Des passants se découvrent.

Ils n’auraient sûrement pas salué, de son vivant, celui qu’on emmène vers la fosse. Pourtant, c’était quelqu’un.

Il avait tué, volé.           ,

Je dis comme vous : c’est vilain. Les châteaux ni les cathé­drales ne sont faits pour qu’on les pille ; les riches ni les gen­darmes pour qu’on fasse sur eux des cartons.

D’abord, c’est défendu. Ensuite, c’est un jeu de dupe. La Société propose à l’honnête homme d’assez belles occasions de faire, avec son beurre, une carrière de tireur d’élite, pour qu’on ne verse pas dans le banditisme illégal.

Jacob y avait versé.

Généralement, ce genre d’histoire s’achève avec la nuit, dans l’intimité – stricte – de messieurs officiels, mal rasés, vêtus de sombre et plus pressés que leur client d’en finir.

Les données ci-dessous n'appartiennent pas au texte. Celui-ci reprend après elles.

Lemma split_delim_field (d : ascii) (a rest : string) :
  contains d a = false -> split_delim d (a +:+ String d rest) = (a, Some rest).
Proof.
  induction a as [|c a IH]; simpl; intros H.
  - now rewrite Ascii.eqb_refl.
  - apply orb_false_elim in H as [H1 H2]. rewrite Ascii.eqb_sym, H1, IH by assumption.
    reflexivity.
Qed.

Lemma split_delim_tail (d : ascii) (a : string) :
  contains d a = false -> split_delim d a = (a, None).
Proof.
  induction a as [|c a IH]; simpl; intros H; [reflexivity |].
  apply orb_false_elim in H as [H1 H2]. rewrite Ascii.eqb_sym, H1, IH by assumption.
  reflexivity.
Qed.

(** A field that is followed by its delimiter. *)
Lemma getline_field (d : ascii) (a rest : string) :
  contains d a = false ->
  getline (mkStream (a +:+ String d rest) false false) d
  = (Some a, mkStream rest false false).
Proof.
  intros H. unfold getline. simpl. rewrite split_delim_field by assumption.
  destruct a; reflexivity.
Qed.

(** The last field, up to the end of the text. *)
Lemma getline_tail (d : ascii) (a : string) :
  contains d a = false -> a <> "" ->
  getline (mkStream a false false) d = (Some a, mkStream "" true false).
Proof.
  intros H Ha. unfold getline. simpl. rewrite split_delim_tail by assumption.
  destruct a; [contradiction | reflexivity].
Qed.

(** Text that is left always yields a line. *)
Lemma getline_some (d : ascii) (a : string) :
  a <> "" -> exists line iss, getline (mkStream a false false) d = (Some line, iss).
Proof.
  intros Ha. unfold getline. simpl.
  destruct (split_delim d a) as [line [rest|]] eqn:E.
  - destruct line; eauto.
  - destruct line; [| eauto]. exfalso.
    destruct a as [|c a]; [contradiction |]. simpl in E.
    destruct (Ascii.eqb c d); [discriminate |].
    destruct (split_delim d a) as [l r]. discriminate.
Qed.

(** No text left: the stream fails. *)
Lemma getline_empty (d : ascii) :
  getline (mkStream "" false false) d = (None, mkStream "" true true).
Proof. reflexivity. Qed.

(** Beyond the end of the text: the stream fails. *)
Lemma getline_eof (d : ascii) (a : string) (f : bool) :
  getline (mkStream a true f) d = (None, mkStream a true true).
Proof. reflexivity. Qed.

End Getline.

(** ** The command processor *)

Section Dispatcher.
Context {P : Platform}.

Lemma emits_publish_at_most (text : string) :
  emits at_most_one_result (publish_result text).
Proof. eapply emits_weaken; [apply one_at_most | apply emits_publish_result]. Qed.

Lemma emits_ret_at_most {A} (a : A) : emits at_most_one_result (ret a).
Proof. eapply emits_weaken; [apply none_at_most | apply emits_ret]. Qed.

(** Walks through a command handler: sequencing, branching, and the
    operations that publish nothing, down to [publish_result] and [ret]. *)
Ltac emits_step :=
  first
    [ apply emits_publish_result
    | apply emits_publish_at_most
    | apply emits_ret_at_most
    | apply emits_ret
    | apply emits_bind;
        [ first [ apply emits_set_rate | apply emits_set_queue
                | apply quiet_emits, quiet_get
                | apply quiet_emits, quiet_call
                | apply quiet_emits, quiet_status_report ]
        | intros ? ]
    | match goal with
      | |- emits _ (if ?c then _ else _) => destruct c
      | |- emits _ (match ?x with _ => _ end) => destruct x
      end ].

Ltac emits_tac := cbv zeta; repeat (emits_step; cbv zeta).

Lemma cmd_status_one : emits one_result cmd_status.
Proof. unfold cmd_status. emits_tac. Qed.

Lemma cmd_set_rate_at_most (cmd : string) : emits at_most_one_result (cmd_set_rate cmd).
Proof. unfold cmd_set_rate. emits_tac. Qed.

Lemma cmd_set_amp_at_most (cmd : string) : emits at_most_one_result (cmd_set_amp cmd).
Proof. unfold cmd_set_amp. emits_tac. Qed.

Lemma cmd_set_freq_at_most (cmd : string) : emits at_most_one_result (cmd_set_freq cmd).
Proof. unfold cmd_set_freq. emits_tac. Qed.

Lemma cmd_move_at_most (cmd : string) : emits at_most_one_result (cmd_move cmd).
Proof. unfold cmd_move. emits_tac. Qed.

Lemma cmd_stop_at_most (cmd : string) : emits at_most_one_result (cmd_stop cmd).
Proof. unfold cmd_stop. emits_tac. Qed.

(** Whatever the command, the processor publishes at most one message, a
    result, and only while the broker is connected; the flags, the ring, the
    controller table and the counters are left alone. *)
Lemma process_command_at_most (cmd : string) :
  emits at_most_one_result (process_command cmd).
Proof.
  unfold process_command.
  repeat match goal with |- emits _ (if ?c then _ else _) => destruct c end;
    auto using cmd_set_rate_at_most, cmd_set_amp_at_most, cmd_set_freq_at_most,
      cmd_move_at_most, cmd_stop_at_most, emits_ret_at_most.
  eapply emits_weaken; [apply one_at_most | apply cmd_status_one].
Qed.

Lemma command_processor_thread_iter_at_most : emits at_most_one_result command_processor_thread_iter.
Proof.
  unfold command_processor_thread_iter.
  apply emits_bind; [apply quiet_emits, quiet_get | intros s].
  destruct (g_command_queue s) as [|cmd rest]; [apply emits_ret_at_most |].
  apply emits_bind; [apply emits_set_queue | intros _; apply process_command_at_most].
Qed.

(** *** Commands that are answered *)

Lemma emits_at_all {A} (Q : bool -> list Event -> Prop) (m : M A) (s : Sys) :
  emits Q m -> emits_at Q m s.
Proof. intros H. apply H. Qed.

Lemma emits_at_get {A} (Q : bool -> list Event -> Prop) (f : Sys -> M A) (s : Sys) :
  emits_at Q (f s) s -> emits_at Q (bind get f) s.
Proof. intros H. exact H. Qed.

(** The names the command processor accepts, and where it sends them. *)
Lemma axis_of_name_valid (axis_str : string) (controller axis : Z) :
  axis_of_name axis_str = (controller, axis, true) ->
  (axis_str = "X" /\ controller = 0 /\ axis = 0) \/
  (axis_str = "Y" /\ controller = 0 /\ axis = 1) \/
  (axis_str = "Z" /\ controller = 0 /\ axis = 2) \/
  (axis_str = "R" /\ controller = 1 /\ axis = 0).
Proof.
  unfold axis_of_name.
  destruct (String.eqb_spec axis_str "X"); [intros [= <- <-]; intuition auto |].
  destruct (String.eqb_spec axis_str "Y"); [intros [= <- <-]; intuition auto |].
  destruct (String.eqb_spec axis_str "Z"); [intros [= <- <-]; intuition auto |].
  destruct (String.eqb_spec axis_str "R"); [intros [= <- <-]; intuition auto |].
  discriminate.
Qed.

Alexandre Jacob, lui, y avait coupé … Cela se passait en 1902. Convaincu de vols à main armée, de meurtre et d’assassinat, traduit devant les Assises de la Somme, il n’avait écopé que du bagne à perpète. Un miracle ? Non. Simple hommage, en passant, de MM. les jurés, au désintéressement de ce décon­certant criminel : jamais Jacob n’avait volé pour lui. Les tré­sors des églises et ceux des beaux châteaux, il avait tout donné, tout « restitué » aux pauvres et a. ses frères d’Idée, les anarchistes d’alors.

Ce fut donc l’île de Ré.

Puis, 1a cage, à fond de cale du « Lamartinière ».

Puis les îles du Salut.

Là, pour la seconde fois, sciemment, délibérément, Alexandre Jacob défie la guillotine.

Il reconnaît un surveillant du bagne : ce chaouch s’était trouvé au Dépôt de l’île de Ré, en même temps que Jacob. Il avait eu, à Ré, une goguenarde façon de témoigner sa supériorité sociale au prisonnier : en crachant, chaque jour, dans la soupe de celui-ci. En souvenir de quoi Jacob le tue. Froidement.

Ce ‘n’est pas fini.

Cinquante-deux ans plus tard (dont 26 de Guyane), Alexandre Jacob allait régler un dernier compte : le sien. Il s’est suicidé, l’autre semaine, au moyen d’une piqûre. On a le droit de supposer qu’il ne s’est pas tué sans jugement.

Je ne demande à personne de saluer cette mémoire ni ce caractère.

Pourtant, s’il se pouvait qu’apportée par une brise, une graine perdue profitât de l’automne pour fleurir en hâte la tombe fraîche, je dirais que la justice, c’est peut-être du vent, mais qu’il y a dans le vent quelque chose, un peu, d’une vraie justice.